Gavin's hair has been growing in and I feel like it's even gotten thicker just in the last month. And I really think that most areas of his head are starting to get some hair growth. Radiation makes the hair grow in slower anyway. The kids that have cancer in other parts of their body or don't get craniospinal radiation have a full head of hair (like a buzz cut) in 2 or 3 months. Not so much Gavin.
So I casually asked Gavin's doctor what he thought about the rate at which Gavin's hair was filling in, fully expecting him to say that he thought it was coming in nicely given the fact that he had whole brain radiation.
Not so much the case.
He said that in his experience what you have at about 6 months out of treatment is what you are going to end up with.

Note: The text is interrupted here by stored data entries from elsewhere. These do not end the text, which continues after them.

(** A package is neither installed nor in a repository. *)
Definition missing (j : pkg_jobs) (uid : cstring) : Prop :=
  (pkgdb_query (Some uid) MATCH_EXACT (local_flags j 0) ≫= head) = None /\
  from_option (fun rows => rows = []) True (pkgdb_repo_query (Some uid) MATCH_EXACT (remote_flags 0)).

(** All dependencies of a package are in the universe, or one is missing. *)
Definition settled (j : pkg_jobs) (p : pkg) : Prop :=
  (forall d, d ∈ values (deps p) -> in_universe (j_universe j) (dep_uid d)) \/
  exists d, d ∈ values (deps p) /\ missing j (dep_uid d).

(** The universe only grows; the rest of the job stays. *)
Record grows (j j' : pkg_jobs) : Prop := mk_grows {
  gr_items : forall i p, pkg_of (j_universe j) i = Some p -> pkg_of (j_universe j') i = Some p;
  gr_length : (length (u_store (j_universe j)) <= length (u_store (j_universe j')))%nat;
  gr_seen : forall d i, hash_lookup (u_seen (j_universe j)) d = Some i -> hash_lookup (u_seen (j_universe j')) d = Some i;
  gr_found : forall uid, in_universe (j_universe j) uid -> in_universe (j_universe j') uid;
  gr_job : set_universe j (j_universe j') = j' }.

Lemma grows_refl j : grows j j.
Proof. by destruct j; split. Qed.

Lemma grows_trans j1 j2 j3 : grows j1 j2 -> grows j2 j3 -> grows j1 j3.
Proof. intros [H1 H2 H3 H4 H5] [G1 G2 G3 G4 G5]. split; auto; [lia|]. by rewrite <- G5, <- H5. Qed.

Lemma grows_job j j' : grows j j' -> j_type j' = j_type j /\ j_flags j' = j_flags j /\
  request_add j' = request_add j /\ request_delete j' = request_delete j.
Proof. intros [_ _ _ _ H]. by rewrite <- H. Qed.

Lemma missing_grows j j' uid : grows j j' -> missing j uid <-> missing j' uid.
Proof.
  intros Hg. destruct (grows_job j j' Hg) as (Ht & _). unfold missing, local_flags, IS_DELETE. by rewrite Ht.
Qed.

Lemma settled_grows j j' p : grows j j' -> settled j p -> settled j' p.
Proof.
  intros Hg [H|(d & Hd & Hm)]; [left|right].
  - intros d Hd. apply (gr_found _ _ Hg). by apply H.
  - exists d. split; [done|]. by apply (missing_grows j j').
Qed.

(** What is new in [j'] is settled. *)
Definition installs (j : pkg_jobs) : Prop := j_type j = PKG_JOBS_INSTALL \/ j_type j = PKG_JOBS_UPGRADE.

Record step (j j' : pkg_jobs) : Prop := mk_step {
  st_grows : grows j j';
  st_sound : sound (j_universe j');
  st_settled : installs j -> forall i p, (length (u_store (j_universe j)) <= i)%nat ->
    pkg_of (j_universe j') i = Some p -> settled j' p }.

Lemma step_refl j : sound (j_universe j) -> step j j.
Proof.
  intros Hs. split; [apply grows_refl|done|]. intros _ i p Hi Hp. pose proof (pkg_of_lt _ _ _ Hp). lia.
Qed.

Lemma step_trans j1 j2 j3 : step j1 j2 -> step j2 j3 -> step j1 j3.
Proof.
  intros [G1 S1 F1] [G2 S2 F2]. split; [by eapply grows_trans|done|]. intros Hi i p Hle Hp.
  destruct (decide (length (u_store (j_universe j2)) <= i)%nat) as [Hge|Hlt].
  - apply (F2 ltac:(unfold installs; destruct (grows_job _ _ G1) as (-> & _); done) i p Hge Hp).
  - destruct (u_store (j_universe j2) !! i) as [x|] eqn:E; [|apply lookup_ge_None in E; lia].
    assert (pkg_of (j_universe j2) i = Some (ui_pkg x)) as Hp2 by (unfold pkg_of; by rewrite E).
    pose proof (gr_items _ _ G2 i _ Hp2) as Hp'. assert (p = ui_pkg x) as -> by congruence.
    apply (settled_grows j2 j3 _ G2). by apply (F1 Hi i).
Qed.
(* ===== verification/Schedule.v ===== *)
(** * The order of the jobs (libpkg/pkg_jobs.c)

    The solved jobs are given priorities through the universe and sorted by
    them: a package is installed after its dependencies and after the installed
    packages it conflicts with are gone, and deleted after the packages that
    depend on it.  The execution of the jobs is in [Apply]. *)
From Stdlib Require Import Sorted.
From S2P Require Import Prelude CString CSort UtHash Pkg Universe UniverseBuild.

(** ** Priorities of the jobs *)

Definition priority_of (u : universe) (i : nat) : option Z := ui_priority <$> u_store u !! i.

(** [req->items\[1\]->pkg->conflicts != NULL] of an upgrade. *)
Definition conflicting_upgrade (u : universe) (req : pkg_solved) : option bool :=
  match s_type req with
  | PKG_SOLVED_UPGRADE =>
      i1 ← s_item1 req; p ← pkg_of u i1; Some (bool_decide (t_head (conflicts p) <> None))
  | _ => Some false
  end.

Definition mark_deleted (req : pkg_solved) : pkg_solved :=
  mk_solved (s_item0 req) (s_item1 req) (s_type req) true.

(** The job that deletes the installed package of an upgrade first. *)
Definition upgrade_remove (i1 : nat) : pkg_solved := mk_solved i1 None PKG_SOLVED_UPGRADE_REMOVE false.

(** An item whose priority is zero is given one. *)
Definition raise_item (u : universe) (i : nat) (ty : pkg_priority_update_type) : option universe :=
  pri ← priority_of u i;
  if pri =? 0 then pkg_jobs_update_universe_priority u i ty else Some u.

(** [req] is the [k]th job. *)
Definition pkg_jobs_set_request_priority (j : pkg_jobs) (k : nat) : option (pkg_error_t * pkg_jobs) :=
  req ← j_jobs j !! k;
  conflicting ← conflicting_upgrade (j_universe j) req;
  if conflicting : bool then
    i1 ← s_item1 req;
    pri0 ← priority_of (j_universe j) (s_item0 req);
    u ← (if pri0 =? 0 then pkg_jobs_update_conflict_priority (j_universe j) req else Some (j_universe j));
    pri0 ← priority_of u (s_item0 req);
    pri1 ← priority_of u i1;
    let j := set_universe j u in
    if (pri0 <? pri1) && negb (already_deleted req) then
      Some (EPKG_CONFLICT,
        set_jobs j (<[k := mark_deleted req]> (j_jobs j) ++ [upgrade_remove i1]) (S (j_count j)))
    else Some (EPKG_OK, j)
  else
    u ← raise_item (j_universe j) (s_item0 req)
          (match s_type req with
           | PKG_SOLVED_DELETE => PKG_PRIORITY_UPDATE_DELETE
           | _ => PKG_PRIORITY_UPDATE_REQUEST
           end);
    Some (EPKG_OK, set_universe j u).

(** *** The order *)

Definition job_priority (u : universe) (r : pkg_solved) : Z := default 0 (priority_of u (s_item0 r)).

Definition is_delete (r : pkg_solved) : bool := match s_type r with PKG_SOLVED_DELETE => true | _ => false end.

Definition pkg_jobs_sort_priority (u : universe) (r1 r2 : pkg_solved) : Z :=
  if job_priority u r1 =? job_priority u r2 then
    if is_delete r1 && negb (is_delete r2) then -1
    else if is_delete r2 && negb (is_delete r1) then 1
    else 0
  else job_priority u r2 - job_priority u r1.

(** The first loop. *)
Definition reset_priorities (u : universe) (jobs : list pkg_solved) : option universe :=
  fold_opt (fun u req =>
    _ ← u_store u !! s_item0 req;
    let u := set_priority u (s_item0 req) 0 in
    match s_item1 req with
    | None => Some u
    | Some i => _ ← u_store u !! i; Some (set_priority u i 0)
    end) jobs u.

(** The second loop, which ends at the first conflict. *)
Fixpoint set_request_priorities (ks : list nat) (j : pkg_jobs) : option (pkg_error_t * pkg_jobs) :=
  match ks with
  | [] => Some (EPKG_OK, j)
  | k :: ks =>
      '(rc, j) ← pkg_jobs_set_request_priority j k;
      match rc with EPKG_CONFLICT => Some (rc, j) | _ => set_request_priorities ks j end
  end.

(** From [iter_again] to the sort. *)
Fixpoint iter_again (fuel : nat) (j : pkg_jobs) : option pkg_jobs :=
  match fuel with
  | O => None
  | S fuel =>
      u ← reset_priorities (j_universe j) (j_jobs j);
      '(rc, j) ← set_request_priorities (seq 0 (length (j_jobs j))) (set_universe j u);
      match rc with EPKG_CONFLICT => iter_again fuel j | _ => Some j end
  end.

Definition sort_jobs (j : pkg_jobs) : pkg_jobs :=
  set_jobs j (ll_sort (pkg_jobs_sort_priority (j_universe j)) (j_jobs j)) (j_count j).

(** Every turn but the last splits an upgrade. *)
Definition pkg_jobs_set_priorities (j : pkg_jobs) : option pkg_jobs :=
  j ← iter_again (S (length (j_jobs j))) j; Some (sort_jobs j).

(** *** Iteration *)

(** pkg_jobs_iter; [iter] is the position of a job, [Some 0] also means the end.
    The answer is the new package, the old one, the type and [*iter]. *)
Definition pkg_jobs_iter (j : pkg_jobs) (iter : option nat)
  : option (option (nat * option nat * pkg_solved_t * option nat)) :=
  match j_jobs j, iter with
  | [], _ | _, Some O => Some None
  | jobs, _ =>
      s ← jobs !! default O iter;
      let k := S (default O iter) in
      Some (Some (s_item0 s, s_item1 s, s_type s, Some (if (k <? length jobs)%nat then k else O)))
  end.

(** ** What the priorities promise *)

Section correct.
Context (emit : ucl -> cstring).

(** An item that reached the recursion limit: nothing is promised then. *)
Definition saturated (u : universe) : Prop := exists i a, priority_of u i = Some a /\ RECURSION_LIMIT <= a.

Lemma saturated_exists u : saturated u <-> Exists (fun it => RECURSION_LIMIT <= ui_priority it) (u_store u).
Proof.
  unfold saturated, priority_of. rewrite Exists_exists. split.
  - intros (i & a & (x & Hx & ->)%fmap_Some & Hl). exists x. split; [by eapply list_elem_of_lookup_2|done].
  - intros (x & [i Hi]%list_elem_of_lookup_1 & Hl). exists i, (ui_priority x). by rewrite Hi.
Qed.

#[local] Instance saturated_dec u : Decision (saturated u).
Proof. refine (cast_if (decide (Exists (fun it => RECURSION_LIMIT <= ui_priority it) (u_store u)))); by rewrite saturated_exists. Defined.

(** [x] goes before [y]. *)
Definition above (u : universe) (x y : nat) : Prop :=
  exists a b, priority_of u x = Some a /\ priority_of u y = Some b /\ b < a.

(** What propagation of type [ty] raises, for deletions ([del]) or the rest:
    installed packages or remote ones. *)
Section kind.
Context (del : bool).

Definition tracked (p : pkg) : bool := Bool.eqb (is_local p) del.

(** The calls that are made: only deletions for deletions. *)
Definition admissible (ty : pkg_priority_update_type) : Prop := del = true -> ty = PKG_PRIORITY_UPDATE_DELETE.

Definition predecessors (p : pkg) : table pkg_dep := if del then rdeps p else deps p.

(** Every item that has to go before the item [x] of [p] does. *)
Definition ordered (u : universe) (x : nat) (p : pkg) : Prop :=
  saturated u \/
  ((forall d y q, d ∈ values (predecessors p) -> y ∈ items_of u (dep_uid d) -> pkg_of u y = Some q ->
      (del = true -> is_local q = true) -> above u y x) /\
   (is_local p = false ->
    forall c y q, c ∈ values (conflicts p) -> y ∈ items_of u (c_uniqueid c) -> pkg_of u y = Some q ->
      is_local q = true -> above u y x)).

(** From [u] to [u']: priorities grow, and the item of a tracked package whose
    priority changed is ordered. *)
Record advances (u u' : universe) : Prop := mk_advances {
  ad_raised : raised u u';
  ad_ordered : forall x p, pkg_of u x = Some p -> tracked p = true ->
    priority_of u' x = priority_of u x \/ ordered u' x p }.

Lemma raised_priority u u' i a : raised u u' -> priority_of u i = Some a ->
  exists a', priority_of u' i = Some a' /\ a <= a'.
Proof.
  intros (_ & _ & _ & _ & _ & _ & H) (x & Hx & ->)%fmap_Some. destruct (H i x Hx) as (x' & Hx' & Hle & _).
  exists (ui_priority x'). split; [|done]. unfold priority_of. by rewrite Hx'.
Qed.

Lemma raised_saturated u u' : raised u u' -> saturated u -> saturated u'.
Proof. intros Hr (i & a & Ha & Hl). destruct (raised_priority u u' i a Hr Ha) as (b & Hb & Hle). exists i, b. split; [done|lia]. Qed.

Lemma raised_above u u' x y : raised u u' -> priority_of u' y = priority_of u y -> above u x y -> above u' x y.
Proof.
  intros Hr Hy (a & b & Ha & Hb & Hlt). destruct (raised_priority u u' x a Hr Ha) as (a' & Ha' & Hle).
  exists a', b. split_and!; [done|congruence|lia].
Qed.

Lemma raised_items_of u u' uid : raised u u' -> items_of u' uid = items_of u uid.
Proof. intros (H & _). unfold items_of, pkg_jobs_universe_find. by rewrite H. Qed.

Lemma raised_pkg_of u u' i : raised u u' -> pkg_of u' i = pkg_of u i.
Proof. intros (_ & _ & _ & _ & _ & H & _). apply H. Qed.

Lemma raised_ordered u u' x p : raised u u' -> priority_of u' x = priority_of u x -> ordered u x p -> ordered u' x p.
Proof.
  intros Hr Hx [Hs|[H1 H2]]; [left; by eapply raised_saturated|right]. split.
  - intros d y q Hd Hy Hq Hl. rewrite (raised_items_of u u') in Hy by done. rewrite (raised_pkg_of u u') in Hq by done.
    eapply raised_above; [done|done|]. by eapply H1.
  - intros Hp c y q Hc Hy Hq Hl. rewrite (raised_items_of u u') in Hy by done. rewrite (raised_pkg_of u u') in Hq by done.
    eapply raised_above; [done|done|]. by eapply H2.
Qed.

(** What is ordered stays ordered. *)
Lemma advances_ordered u u' x p : advances u u' -> pkg_of u x = Some p -> tracked p = true -> ordered u x p ->
  ordered u' x p.
Proof.
  intros [Hr Ha] Hx Ht Ho. destruct (Ha x p Hx Ht) as [He|]; [|done]. by eapply raised_ordered.
Qed.

#[local] Instance raised_preorder : PreOrder raised.
Proof. split; [exact raised_refl|exact raised_trans]. Qed.

Lemma advances_refl u : advances u u.
Proof. split; [apply raised_refl|by left]. Qed.

#[local] Instance advances_preorder : PreOrder advances.
Proof.
  split; [exact advances_refl|]. intros u1 u2 u3 H12 [Hr2 H2]. split; [transitivity u2; [apply H12|done]|].
  intros x p Hx Ht. assert (pkg_of u2 x = Some p) as Hx2 by (rewrite (raised_pkg_of u1 u2) by apply H12; done).
  destruct (H2 x p Hx2 Ht) as [->|]; [|by right].
  destruct (ad_ordered _ _ H12 x p Hx Ht) as [->|Ho]; [by left|].
  destruct (H2 x p Hx2 Ht) as [He|]; right; [by eapply raised_ordered|done].
Qed.

(** Packages that propagation of a type skips keep their priority. *)
Record moves (ty : pkg_priority_update_type) (u u' : universe) : Prop := mk_moves {
  mv_advances : advances u u';
  mv_skipped : forall x p, pkg_of u x = Some p -> skips_remote ty p = true -> priority_of u' x = priority_of u x }.

#[local] Instance moves_preorder ty : PreOrder (moves ty).
Proof.
  split; [by split|]. intros u1 u2 u3 [A1 S1] [A2 S2]. split; [by transitivity u2|].
  intros x p Hx Hs. rewrite (S2 x p); [by eapply S1| |done]. by rewrite (raised_pkg_of u1 u2) by apply A1.
Qed.

Definition at_least (u : universe) (x : nat) (pri : Z) : Prop := exists a, priority_of u x = Some a /\ pri <= a.

(** What a call of pkg_jobs_update_universe_item_priority does. *)
Record raises (u : universe) (item : nat) (pri : Z) (ty : pkg_priority_update_type) (u' : universe) : Prop := mk_raises {
  rs_moves : moves ty u u';
  rs_head : forall p, pkg_of u item = Some p -> skips_remote ty p = false -> pri <= RECURSION_LIMIT ->
    at_least u' item pri /\
    (forall a, priority_of u item = Some a -> a <= pri -> tracked p = true -> ordered u' item p) }.

Lemma at_least_raised u u' x pri : raised u u' -> at_least u x pri -> at_least u' x pri.
Proof. intros Hr (a & Ha & Hl). destruct (raised_priority u u' x a Hr Ha) as (b & Hb & Hle). exists b. split; [done|lia]. Qed.

Lemma moves_wf ty u u' : moves ty u u' -> wf_universe emit u -> wf_universe emit u'.
Proof. intros Hm. apply raised_wf, Hm. Qed.

Lemma raises_none u item pri ty : RECURSION_LIMIT < pri -> raises u item pri ty u.
Proof. intros H. split; [reflexivity|lia]. Qed.

(** Propagation along tracked packages follows their predecessors. *)
Lemma deps_func_tracked ty p : admissible ty -> tracked p = true -> skips_remote ty p = false ->
  deps_func ty p = hash_iter (predecessors p).
Proof.
  unfold admissible, tracked, skips_remote, deps_func, predecessors. intros Ha Ht Hs.
  destruct del; [by rewrite Ha|]. destruct (is_local p); [done|]. by destruct ty.
Qed.

Section body.
Context (rec : universe -> nat -> Z -> pkg_priority_update_type -> option universe).
Context (Hrec : forall u i q ty u', wf_universe emit u -> admissible ty -> rec u i q ty = Some u' -> raises u i q ty u').

Lemma raise_deps_spec pri ty ds u u' : wf_universe emit u -> admissible ty -> pri <= RECURSION_LIMIT ->
  raise_deps rec pri ty ds u = Some u' ->
  wf_universe emit u' /\ moves ty u u' /\
  forall d, d ∈ ds -> forall y q, y ∈ items_of u' (dep_uid d) -> pkg_of u' y = Some q -> skips_remote ty q = false ->
    pri = RECURSION_LIMIT \/ at_least u' y (pri + 1).
Proof.
  intros Hw Ha Hlim. unfold raise_deps.
  set (Q := fun v y => forall q, pkg_of v y = Some q -> skips_remote ty q = false -> pri = RECURSION_LIMIT \/ at_least v y (pri + 1)).
  assert (forall v v' y, moves ty v v' -> Q v y -> Q v' y) as Hst.
  { intros v v' y Hm HQ q Hq Hs. rewrite (raised_pkg_of v v') in Hq by apply Hm.
    destruct (HQ q Hq Hs); [by left|right]. eapply at_least_raised; [apply Hm|done]. }
  intros H. eapply (fold_opt_each (wf_universe emit) (moves ty)
    (fun v d => forall y, y ∈ items_of v (dep_uid d) -> Q v y)) in H as (Hw' & Hm & Hall); [..|done].
  - split_and!; [done|done|]. intros d Hd y q Hy. by apply (Hall d Hd y Hy).
  - intros v d v' _ Hv Hf. pose proof Hf as Hf'.
    eapply (fold_opt_each (wf_universe emit) (moves ty) Q) in Hf' as (Hw' & Hm & Hall); [..|done].
    + split_and!; [done|done|]. intros y Hy. rewrite (raised_items_of v v') in Hy by apply Hm. by apply Hall.
    + intros w y w' _ Hw1 Hb. destruct (u_store w !! y) as [c|] eqn:Ec; [|done]. cbn [mbind option_bind] in Hb.
      destruct (Z.ltb_spec (ui_priority c) (pri + 1)) as [Hlt|Hge].
      * destruct (Hrec _ _ _ _ _ Hw1 Ha Hb) as [Hm Hh]. split_and!; [by eapply moves_wf|done|]. intros q Hq Hs.
        rewrite (raised_pkg_of w w') in Hq by apply Hm.
        destruct (decide (pri = RECURSION_LIMIT)) as [|Hne]; [by left|right]. apply (Hh q Hq Hs). lia.
      * injection Hb as <-. split_and!; [done|reflexivity|]. intros q _ _. right. exists (ui_priority c).
        split; [|done]. unfold priority_of. by rewrite Ec.
    + intros w w' y _ _. apply Hst.
  - intros v v' d _ _ Hm HQ y Hy. rewrite (raised_items_of v v') in Hy by apply Hm. eapply Hst; [done|by apply HQ].
Qed.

You should have seen the looks on our faces. I saw Jeff's and I felt mine and I think it was pretty much the deer-in-the-headlights effect. A shocker, to say the least.
Being the Mom that I am -- I refused to accept that response. And being the extrovert that I am -- I verbalized the fact that I didn't think that would be the case for Gavin. Some might call it denial. I'm calling it faith.
I feel vain for even praying for hair growth for my son. We are so fortunate that he's even alive and is actually in remission. But, it just saddens me to think that the doctor thinks this might be the end of new hair growth for Gavin. He's so far from a full head of hair. We still get the oh-how-sad --- that-boy-has-cancer looks on a regular basis when we're out and about. I so don't want Gavin to deal with those kinds of looks forever. I was excited to get the Ommaya out. One less bump on the head for people to stare at. And I've been looking forward to more hair growth to cover the shunt that is another big source of stares. And now the doctor says this might be it?!?
Nope. Can't accept that one. Gavin's always been that "rare and complicated" case that didn't fit well into the timeline the professionals expected.
So, I officially begin my hair prayer for Gavin, trusting that God's not quite done styling it yet. :) If you don't think I'm too vain, could you join in on the hair prayer?
If you do think I'm too vain, well, please don't tell me about it. As you probably guessed by now, this mom might be a little too sensitive about this topic. Yes, hair is not nearly as big of a concern as some of the other possible side effects that come along with Gavin's treatment. But, would you want your child to forever look like they're on chemotherapy?